**Input for this task:**
# # #

(* ===== verification/Tasks.v ===== *)
(** * Task dispatch

    [app/tasks/dispatch.py]: deterministic task names and payloads, the [task_dispatches]
    rows that a job's generations leave, and the coordinator that hands pending rows to the
    task queue.  The queue is a [TaskCreator], a parameter of the model. *)
From S2P Require Import Prelude PyStr Json Domain Ports Db Session.

Open Scope string_scope.
Open Scope Z_scope.

Definition MIN_STALE_DISPATCH_GRACE : Z := hours 2.
Definition MAX_STALE_DISPATCH_GRACE : Z := days 30.

(** [_TASK_NAME.fullmatch]: the prefix, 32 lower-case hexadecimal digits, "-g", a digit other
    than zero and at most eight more digits. *)
Definition _TASK_NAME (name : string) : bool :=
  startswith "timestamp-" name &&
  let rest := removeprefix "timestamp-" name in
  let hex := str_take 32 rest in
  let tail := removeprefix hex rest in
  fullmatch_class is_lower_hex 32 32 hex && startswith "-g" tail &&
  match removeprefix "-g" tail with
  | EmptyString => false
  | String c digits => in_range 49 57 c && fullmatch_class is_digit 0 8 digits
  end.

Definition deterministic_task_name (job_id : uuid) (generation : Z) : result string :=
  check! raise_when (generation <? 1) (ValueError "task_generation_invalid") in
  let name := "timestamp-" ++ uuid_hex job_id ++ "-g" ++ str_int generation in
  check! raise_when (negb (_TASK_NAME name)) (ValueError "task_name_invalid") in
  Ok name.

Definition task_payload (job_id : uuid) (generation : Z) : result bytes :=
  let payload := encode (dumps_compact true
    (JObj (sort_fields [("generation", JInt generation); ("job_id", JStr (str_uuid job_id))]))) in
  let text := dumps_compact true
    (JObj (sort_fields [("generation", JInt generation); ("job_id", JStr (str_uuid job_id))])) in
  check! raise_when ((128 <? blen payload) || str_contains "@" text || str_contains "token" (lower text))
    (ValueError "task_payload_invalid") in
  Ok payload.

Definition add_task_dispatch (job : DurableJob.row) (schedule_at : datetime) (now : Z) : M TaskDispatch.row :=
  do! raise_if (is_naive schedule_at) (ValueError "task_schedule_must_be_aware") in
  let! task_name := lift (deterministic_task_name (DurableJob.id job) (DurableJob.generation job)) in
  let! id := uuid4 in
  let dispatch := {|
    TaskDispatch.id := id;
    TaskDispatch.job_id := DurableJob.id job;
    TaskDispatch.generation := DurableJob.generation job;
    TaskDispatch.task_name := task_name;
    TaskDispatch.schedule_at := dt_us schedule_at;
    TaskDispatch.state := PENDING;
    TaskDispatch.attempt_count := 0;
    TaskDispatch.dispatched_at := None;
    TaskDispatch.safe_error_code := None;
    TaskDispatch.created_at := now;
    TaskDispatch.updated_at := now |} in
  do! add dispatch in
  ret dispatch.

(** A stale job as [recover_stale_dispatched] leaves it: released, with a new generation. *)
Definition recovered_job (recovered_at : Z) (job : DurableJob.row) : DurableJob.row :=
  (if is_some (DurableJob.lease_owner job)
   then job <| DurableJob.state := JOB_AVAILABLE |>
            <| DurableJob.lease_owner := None |>
            <| DurableJob.lease_until := None |>
   else job)
  <| DurableJob.generation := DurableJob.generation job + 1 |>
  <| DurableJob.updated_at := recovered_at |>.

(** [TaskCreator.create(task_name, payload, schedule_at)] *)
Definition TaskCreator : Type := string → bytes → Z → M unit.

(** [CloudTasksCreator.create]: the client is third-party code; an [AlreadyExists] answer
    means that the deterministic name has been used, which is success. *)
Definition ALREADY_EXISTS : exn := Other "AlreadyExists".
Definition CloudTasksCreator_create (create_task : TaskCreator) : TaskCreator :=
  λ task_name payload schedule_at,
    try_except (create_task task_name payload schedule_at)
      (λ e, if e == ALREADY_EXISTS then Some (ret tt) else None).

Module ReconcileResult.
Record t := mk { selected : Z; dispatched : Z }.
End ReconcileResult.

Module TaskDispatchCoordinator.
Section Coordinator.
Context (creator : TaskCreator).

Definition this_dispatch (job_id : uuid) (generation : Z) (t : TaskDispatch.row) : bool :=
  (TaskDispatch.job_id t == job_id) && (TaskDispatch.generation t == generation).

(** [pending_query(limit, order_id)], executed *)
Definition pending_query (limit : Z) (order_id : option uuid) : M (list TaskDispatch.row) :=
  let! jobs := rows (R:=DurableJob.row) in
  scalars_ordered (λ t, [TaskDispatch.schedule_at t; TaskDispatch.created_at t]) (Z.to_nat limit)
    (λ t, (TaskDispatch.state t == PENDING) &&
          existsb (λ j, (DurableJob.id j == TaskDispatch.job_id t) &&
                        match order_id with None => true | Some o => DurableJob.order_id j == o end) jobs).

(** The transaction that records a failed creation. *)
Definition mark_failed (job_id : uuid) (generation : Z) : M unit :=
  atomically (
    let! current := scalar (this_dispatch job_id generation) in
    match current with
    | Some current =>
        when (TaskDispatch.state current == PENDING) (
          let! now := now_utc in
          save (current <| TaskDispatch.attempt_count := TaskDispatch.attempt_count current + 1 |>
                        <| TaskDispatch.safe_error_code := Some "cloud_tasks_create_failed" |>
                        <| TaskDispatch.updated_at := now |>))
    | None => ret tt
    end).

(** The transaction that records a successful creation. *)
Definition mark_dispatched (job_id : uuid) (generation : Z) : M bool :=
  atomically (
    let! current := scalar (this_dispatch job_id generation) in
    match current with
    | Some current =>
        if TaskDispatch.state current == DISPATCHED then ret false
        else
          let! now := now_utc in
          do! save (current <| TaskDispatch.state := DISPATCHED |>
                            <| TaskDispatch.attempt_count := TaskDispatch.attempt_count current + 1 |>
                            <| TaskDispatch.dispatched_at := Some now |>
                            <| TaskDispatch.safe_error_code := None |>
                            <| TaskDispatch.updated_at := now |>) in
          ret true
    | None => ret false
    end).

Definition dispatch (job_id : uuid) (generation : Z) : M bool :=
  let! record := scalar (this_dispatch job_id generation) in
  match record with
  | None => ret false
  | Some record =>
      if TaskDispatch.state record == DISPATCHED then ret false
      else
        do! try_except
              (let! payload := lift (task_payload job_id generation) in
               creator (TaskDispatch.task_name record) payload (TaskDispatch.schedule_at record))
              (λ e, if is_Exception e
                    then Some (do! mark_failed job_id generation in
                               raise (TaskDispatchUnavailable "cloud_tasks_create_failed"))
                    else None) in
        mark_dispatched job_id generation
  end.

Definition dispatch_all (selected : list (uuid * Z)) : M Z :=
  for_fold (λ n '(job_id, generation),
    let! b := dispatch job_id generation in
    ret (n + Z.b2z b)) 0 selected.

Definition reconcile (limit : Z) (order_id : option uuid) : M ReconcileResult.t :=
  do! raise_if (negb ((1 <=? limit) && (limit <=? 1000))) (ValueError "task_reconcile_limit_invalid") in
  let! pending := pending_query limit order_id in
  let selected := map (λ t, (TaskDispatch.job_id t, TaskDispatch.generation t)) pending in
  let! dispatched := dispatch_all selected in
  ret (ReconcileResult.mk (len selected) dispatched).

(** The row of the join that [recover_stale_dispatched] selects. *)
Definition stale (stale_before recovered_at : Z) (j : DurableJob.row) (t : TaskDispatch.row) : bool :=
  (TaskDispatch.job_id t == DurableJob.id j) && (TaskDispatch.generation t == DurableJob.generation j) &&
  (TaskDispatch.state t == DISPATCHED) &&
  (TaskDispatch.schedule_at t <=? stale_before) &&
  match TaskDispatch.dispatched_at t with None => false | Some at_ => at_ <=? stale_before end &&
  (DurableJob.state j is_in [JOB_AVAILABLE; JOB_RETRY; JOB_LEASED]) &&
  (DurableJob.available_at j <=? stale_before) &&
  (DurableJob.attempt_count j <? DurableJob.max_attempts j) &&
  match DurableJob.lease_until j with None => true | Some u => u <? recovered_at end.

Definition stale_query (stale_before recovered_at limit : Z)
    : M (list (DurableJob.row * TaskDispatch.row)) :=
  let! jobs := rows (R:=DurableJob.row) in
  let! dispatches := rows (R:=TaskDispatch.row) in
  let joined := List.filter (λ '(j, t), stale stale_before recovered_at j t)
                  (flat_map (λ j, map (pair j) dispatches) jobs) in
  ret (take (Z.to_nat limit)
        (order_by (λ '(j, t), [DurableJob.available_at j; default 0 (TaskDispatch.dispatched_at t)]) joined)).

(** The attempt that an expired lease left open. *)
Definition expired_attempt (job : DurableJob.row) (a : JobAttempt.row) : bool :=
  (JobAttempt.job_id a == DurableJob.id job) &&
  (JobAttempt.attempt_number a == DurableJob.attempt_count job) &&
  is_none (JobAttempt.finished_at a).
Definition close_expired (recovered_at : Z) (job : DurableJob.row) : M unit :=
  when (is_some (DurableJob.lease_owner job)) (
    let! expired_attempt := scalar (expired_attempt job) in
    match expired_attempt with
    | Some a => save (a <| JobAttempt.finished_at := Some recovered_at |>
                        <| JobAttempt.outcome := Some "retry" |>
                        <| JobAttempt.safe_error_code := Some "lease_expired_recovered" |>)
    | None => ret tt
    end).

(** The body of the loop of [recover_stale_dispatched]. *)
Definition recover_one (recovered_at : Z) (job : DurableJob.row) (old_dispatch : TaskDispatch.row)
    : M (uuid * Z) :=
  do! save (old_dispatch <| TaskDispatch.safe_error_code := Some "superseded_stale_dispatch" |>
                         <| TaskDispatch.updated_at := recovered_at |>) in
  do! close_expired recovered_at job in
  let job := recovered_job recovered_at job in
  do! save job in
  do! add_task_dispatch job (utc recovered_at) recovered_at in
  ret (DurableJob.id job, DurableJob.generation job).

(** The loop. *)
Definition recover_pairs (recovered_at : Z) (pairs : list (DurableJob.row * TaskDispatch.row))
    : M (list (uuid * Z)) :=
  for_fold (λ acc '(job, old_dispatch),
    let! r := recover_one recovered_at job old_dispatch in
    ret (acc ++ [r])%list) [] pairs.

(** The transaction of [recover_stale_dispatched]. *)
Definition recover_tx (stale_before recovered_at limit : Z) : M (list (uuid * Z)) :=
  atomically (
    let! pairs := stale_query stale_before recovered_at limit in
    recover_pairs recovered_at pairs).

Definition recover_stale_dispatched (stale_grace limit : Z) (now : option datetime) : M ReconcileResult.t :=
  do! raise_if (negb ((1 <=? limit) && (limit <=? 1000))) (ValueError "task_reconcile_limit_invalid") in
  do! raise_if (negb ((MIN_STALE_DISPATCH_GRACE <=? stale_grace) && (stale_grace <=? MAX_STALE_DISPATCH_GRACE)))
    (ValueError "task_stale_grace_invalid") in
  let! recovered_at := match now with Some n => ret n | None => let! n := now_utc in ret (utc n) end in
  do! raise_if (is_naive recovered_at) (ValueError "task_recovery_now_must_be_aware") in
  let recovered_at := dt_us recovered_at in
  let stale_before := recovered_at - stale_grace in
  let! recovered := recover_tx stale_before recovered_at limit in
  let! dispatched := dispatch_all recovered in
  ret (ReconcileResult.mk (len recovered) dispatched).
End Coordinator.
End TaskDispatchCoordinator.

(** ** Names of tasks

    Every job and generation of the service has a task name, no two have the same, and the
    name of a generation is at most 53 characters of the alphabet of the task queue. *)
From S2P Require Import Prelude PyStr Digits Uuid Domain Ports Db Session.

Open Scope string_scope.
Open Scope Z_scope.

(** ** Names *)

Definition task_name (job_id : uuid) (generation : Z) : string :=
  "timestamp-" ++ uuid_hex job_id ++ "-g" ++ str_int generation.

Lemma str_take_uuid u t : str_take 32 (uuid_hex u ++ t)%string = uuid_hex u.
Proof. rewrite <- (length_uuid_hex u). apply str_take_app. Qed.

(** every generation from 1 to 999999999 of a job has its task name; the others are refused. *)
Theorem deterministic_task_name_spec job_id generation :
  deterministic_task_name job_id generation =
    if generation <? 1 then Raise (ValueError "task_generation_invalid")
    else if generation <=? 999999999 then Ok (task_name job_id generation)
    else Raise (ValueError "task_name_invalid").
Proof.
  unfold deterministic_task_name. destruct (Z.ltb_spec generation 1) as [|Hg]; [done|]. cbn [raise_when result_bind].
  fold (task_name job_id generation).
  assert (_TASK_NAME (task_name job_id generation) = (generation <=? 999999999)) as ->;
    [|destruct (generation <=? 999999999); reflexivity].
  unfold _TASK_NAME, task_name. rewrite startswith_app, removeprefix_app.
  rewrite str_take_uuid, removeprefix_app.
  destruct (str_int_short generation) as (c & s & E & Hc & Hs); [lia|].
  rewrite startswith_app, removeprefix_app, E, Hc, Hs.
  unfold fullmatch_class. by rewrite uuid_hex_lower, length_uuid_hex.
Qed.

Lemma app_inj_length s s' t t' : String.length s = String.length s' → (s ++ t = s' ++ t')%string → s = s' ∧ t = t'.
Proof.
  revert s'. induction s as [|c s IH]; intros [|c' s'] Hl H; try done.
  injection Hl as Hl. rewrite !string_app_cons in H. injection H as -> H. by destruct (IH s' Hl H) as [-> ->].
Qed.
(** A task name identifies the job and the generation it was made for, so the queue, which
    accepts a name once, accepts every generation of every job once. *)
Theorem task_name_identifies job_id job_id' generation generation' name
    (made : deterministic_task_name job_id generation = Ok name)
    (made' : deterministic_task_name job_id' generation' = Ok name)
    (range : 0 <= job_id < 2 ^ 128) (range' : 0 <= job_id' < 2 ^ 128) :
  job_id = job_id' ∧ generation = generation'.
Proof.
  rewrite deterministic_task_name_spec in made, made'.
  destruct (generation <? 1), (generation' <? 1); try done.
  destruct (generation <=? 999999999), (generation' <=? 999999999); try done.
  apply Ok_inj in made, made'. rewrite <- made' in made. unfold task_name in made.
  apply app_inj_length in made as [_ made]; [|done].
  apply app_inj_length in made as [Hu made]; [|by rewrite !length_uuid_hex].
  apply app_inj_length in made as [_ made]; [|done].
  split; [|by apply (inj str_int)].
  apply (f_equal (hex_int_digits 0 false)) in Hu. rewrite !hex_value_uuid in Hu by done. congruence.
Qed.
Lemma task_name_identifies_witness :
  deterministic_task_name 7 2 = Ok (task_name 7 2) ∧ 7 = 7 ∧ 2 = 2.
Proof.
  assert (deterministic_task_name 7 2 = Ok (task_name 7 2)) as made by (vm_compute; reflexivity).
  split; [exact made|]. apply (task_name_identifies 7 7 2 2 _ made made); lia.
Defined.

# # #

**Exercise:** Every line from the first entry to the line containing "let text := dumps_compact true" should be transcribed exactly, and nothing beyond it.

**Answer section:**
(* ===== verification/Tasks.v ===== *)
(** * Task dispatch

    [app/tasks/dispatch.py]: deterministic task names and payloads, the [task_dispatches]
    rows that a job's generations leave, and the coordinator that hands pending rows to the
    task queue.  The queue is a [TaskCreator], a parameter of the model. *)
From S2P Require Import Prelude PyStr Json Domain Ports Db Session.

Open Scope string_scope.
Open Scope Z_scope.

Definition MIN_STALE_DISPATCH_GRACE : Z := hours 2.
Definition MAX_STALE_DISPATCH_GRACE : Z := days 30.

(** [_TASK_NAME.fullmatch]: the prefix, 32 lower-case hexadecimal digits, "-g", a digit other
    than zero and at most eight more digits. *)
Definition _TASK_NAME (name : string) : bool :=
  startswith "timestamp-" name &&
  let rest := removeprefix "timestamp-" name in
  let hex := str_take 32 rest in
  let tail := removeprefix hex rest in
  fullmatch_class is_lower_hex 32 32 hex && startswith "-g" tail &&
  match removeprefix "-g" tail with
  | EmptyString => false
  | String c digits => in_range 49 57 c && fullmatch_class is_digit 0 8 digits
  end.

Definition deterministic_task_name (job_id : uuid) (generation : Z) : result string :=
  check! raise_when (generation <? 1) (ValueError "task_generation_invalid") in
  let name := "timestamp-" ++ uuid_hex job_id ++ "-g" ++ str_int generation in
  check! raise_when (negb (_TASK_NAME name)) (ValueError "task_name_invalid") in
  Ok name.

Definition task_payload (job_id : uuid) (generation : Z) : result bytes :=
  let payload := encode (dumps_compact true
    (JObj (sort_fields [("generation", JInt generation); ("job_id", JStr (str_uuid job_id))]))) in
  let text := dumps_compact true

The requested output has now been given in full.